BRIEF -> From the data below, repeat exactly the lines from the line with "set (pkt := packet" to the line with "ukeyed u' /\ length bufs = length", both included.

RECORDS SHOWN ->

%%

Lemma udp_append_core i bufs tw R G it isV6 : (i < length bufs)%nat -> Core i bufs tw (Udp it :: R) G ->
  let pkt := packet bufs offset i in
  udp = true -> udp_shape isV6 pkt -> length_field_ok pkt isV6 = true -> ui_key it = udp_key isV6 pkt ->
  udpPacketsCanCoalesce pkt (ip_len isV6) (len pkt - udphLen - ip_len isV6) it bufs offset = coalesceAppend ->
  forall it' bufs', coalesceUDPPackets pkt it bufs offset isV6 = (coalesceSuccess, it', bufs') ->
  exists G', Core (S i) bufs' tw (Udp it' :: R) G' /\ ui_key it' = ui_key it /\ length bufs' = length bufs.
Proof.
  intros Hi HC pkt Hu Hsh Hlf Hkey Hcan it' bufs' Hco.
  destruct (core_item _ _ _ _ _ _ HC) as (Hok & Hlt & Hidx & Hwf). cbn [item_ok idx] in Hok, Hlt, Hidx.
  assert (Hv : uk_isV6 (ui_key it) = isV6) by (rewrite Hkey; apply udp_key_v6).
  pose proof Hok as (HshP & Hip & _). rewrite Hv in Hip, HshP.
  destruct (udp_can_append _ _ _ _ _ Hcan Hok (eq_sym Hip)) as (Hg & Hfull).
  destruct (wf_lookup bufs _ Hwf Hidx) as (Hbd & Hcd & HcM & Hlp & _). set (P := packet bufs offset (ui_bufsIndex it)) in *.
  pose proof (ush_len _ _ Hsh). pose proof (ush_len _ _ HshP). pose proof (ip_len_cases isV6). unfold udphLen, maxUint16 in *.
  unfold coalesceUDPPackets in Hco. fold P in Hco. rewrite Hip in Hco, Hfull. unfold udphLen in Hco.
  rewrite (u8_small (ip_len isV6 + 8)) in Hco by lia. set (hl := ip_len isV6 + 8) in *.
  destruct (Z.ltb_spec (b_cap (bufs !!! ui_bufsIndex it) - offset - offset) (len P + len pkt - hl)) as [|Hcap]; [done|].
  destruct (_ && _); [done|]. destruct (negb _); [done|]. injection Hco as <- <-.
  assert (alter (fun b => set_data (b_data b ++ from hl pkt) b) (ui_bufsIndex it) bufs =
          alter (set_data (b_data (bufs !!! ui_bufsIndex it) ++ from hl pkt)) (ui_bufsIndex it) bufs) as ->.
  { apply list_alter_ext; [|done]. intros b Hb. by rewrite list_lookup_total_alt, Hb. }
  destruct (alter_wf bufs (ui_bufsIndex it) (b_data (bufs !!! ui_bufsIndex it) ++ from hl pkt)) as (Hl' & Hwf' & Hoth & Hpk'); [done|done| | |].
  { apply bytes_app; [done|]. apply bytes_from. by destruct Hsh. } { rewrite len_app, len_from by lia. lia. }
  rewrite from_app_le in Hpk' by lia. change (from offset (b_data (bufs !!! ui_bufsIndex it))) with P in Hpk'.
  destruct (merge_udp_ok P it pkt Hok) as (Hok' & Hm' & Hd'); rewrite ?Hv; unfold udphLen, maxUint16; fold hl; try done; try lia.
  rewrite Hv in Hok', Hd'. unfold udphLen in Hok', Hd'. fold hl in Hok', Hd'. eexists. split; [|by split].
  eapply (core_merge udp offset M bufs0 i bufs _ tw R G (Udp it)); [done|exact HC|exact Hl'|exact Hwf'| |done|exact Hm'|..]; cbn [idx item_ok].
  - intros j Hj _. by apply Hoth.
  - rewrite Hpk'. exact Hok'.
  - rewrite Hpk'. fold P. rewrite Hd', (input_packet _ _ _ _ _ HC). fold pkt.
    rewrite (udp_shape_content udp _ _ Hu Hsh Hlf), Hkey. done.
Qed.

Lemma udpGRO_ok i bufs u T tw G (isV6 : bool) : (i < length bufs)%nat -> Core i bufs tw (T ++ UdpI u) G -> ukeyed u ->
  packetIsGROCandidate (packet bufs offset i) udp = (if isV6 then udp6GROCandidate else udp4GROCandidate) ->
  let '(r, bufs', u') := udpGRO bufs offset i u isV6 in
  ukeyed u' /\ length bufs' = length bufs /\
  match r with
  | groResultNoop => Core i bufs' tw (T ++ UdpI u') G
  | groResultTableInsert => exists G', Core (S i) bufs' (tw ++ [i]) (T ++ UdpI u') G'
  | groResultCoalesced => exists G', Core (S i) bufs' tw (T ++ UdpI u') G'
  end.
Proof.
  intros Hi HC Ht Hcand. unfold udpGRO. pose proof (c_wf _ _ _ _ _ _ _ _ _ HC) as Hwf.
  set (pkt := packet bufs offset i) in *. destruct (udp_candidate pkt isV6) as [[iphLen gso]|] eqn:Ec; [|by split_and!].
  pose proof (candidate_kind udp pkt _ Hcand) as Hk.
  assert (udp = true /\ (ip_kind isV6 IPPROTO_UDP pkt \/ isV6 = false /\ fragmented pkt false = true)) as [Hu Hk'].
  { destruct isV6; destruct Hk as [? Hk]; split; try done; [by left|]. destruct Hk; [by left|by right]. }
  destruct (udp_candidate_shape isV6 pkt iphLen gso) as (Hsh & Hlf & -> & ->); [by apply bytes_packet|done|done|].
  unfold udp_lookupOrInsert. fold (udp_key isV6 pkt).
  assert (forall b, let u' := udp_insert u pkt (src_at isV6) (src_at isV6 + addr_len isV6) (ip_len isV6) i b in
    ukeyed u' /\ length bufs = length bufs /\ exists G', Core (S i) bufs (tw ++ [i]) (T ++ UdpI u') G') as Hins.
  { intros b. destruct (udp_insert_core i bufs u T tw G isV6 b Hi HC Ht Hu Hsh Hlf) as (G' & HCi & Hti). split_and!; [done|done|by exists G']. }
  destruct (u !! udp_key isV6 pkt) as [items|] eqn:El; [|exact (Hins false)].
  destruct (last items) as [it|] eqn:Ela; [|exact (Hins false)].
  assert (items !! (length items - 1)%nat = Some it) as Hn by (rewrite <- Ela, last_lookup; f_equal; lia).
  assert (ui_key it = udp_key isV6 pkt) as Hik by (pose proof (Ht _ _ El) as Hf; by eapply Forall_lookup_1 in Hf).
  pose proof (ip_len_cases isV6). rewrite u8_small by lia.
  destruct (udpPacketsCanCoalesce pkt _ _ it bufs offset) eqn:Ecan; [exact (Hins false)|exact (Hins false)|].
  destruct (coalesceUDPPackets pkt it bufs offset isV6) as [[r it'] bufs'] eqn:Eco.
  destruct r; try (first [exact (Hins false) | exact (Hins true)]).
  set (rest := <[udp_key isV6 pkt := take (length items - 1) items ++ drop (S (length items - 1)) items]> u).
  assert (Core i bufs tw (Udp it :: (UdpI rest ++ T)) G) as HC1.
  { eapply core_perm; [|exact HC]. rewrite (table_items_nth u _ items _ it El Hn). fold rest. cbn [map]. solve_Permutation. }
  destruct (udp_append_core i bufs tw _ G it isV6 Hi HC1 Hu Hsh Hlf Hik Ecan it' bufs' Eco) as (G' & HC' & Hk2 & Hl').
  unfold udp_updateAt. rewrite Hk2, Hik, El. cbn [default]. split_and!; [|done|].
  - apply ukeyed_insert; [done|]. apply Forall_insert; [by apply (Ht (udp_key isV6 pkt))|congruence].
  - exists G'. eapply core_perm; [|exact HC']. rewrite (table_items_update u _ items _ it it' El Hn). fold rest. cbn [map]. solve_Permutation.
Qed.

%%

SOLUTION FOR THIS TASK ->
  set (pkt := packet bufs offset i) in *. destruct (udp_candidate pkt isV6) as [[iphLen gso]|] eqn:Ec; [|by split_and!].
  pose proof (candidate_kind udp pkt _ Hcand) as Hk.
  assert (udp = true /\ (ip_kind isV6 IPPROTO_UDP pkt \/ isV6 = false /\ fragmented pkt false = true)) as [Hu Hk'].
  { destruct isV6; destruct Hk as [? Hk]; split; try done; [by left|]. destruct Hk; [by left|by right]. }
  destruct (udp_candidate_shape isV6 pkt iphLen gso) as (Hsh & Hlf & -> & ->); [by apply bytes_packet|done|done|].
  unfold udp_lookupOrInsert. fold (udp_key isV6 pkt).
  assert (forall b, let u' := udp_insert u pkt (src_at isV6) (src_at isV6 + addr_len isV6) (ip_len isV6) i b in
    ukeyed u' /\ length bufs = length bufs /\ exists G', Core (S i) bufs (tw ++ [i]) (T ++ UdpI u') G') as Hins.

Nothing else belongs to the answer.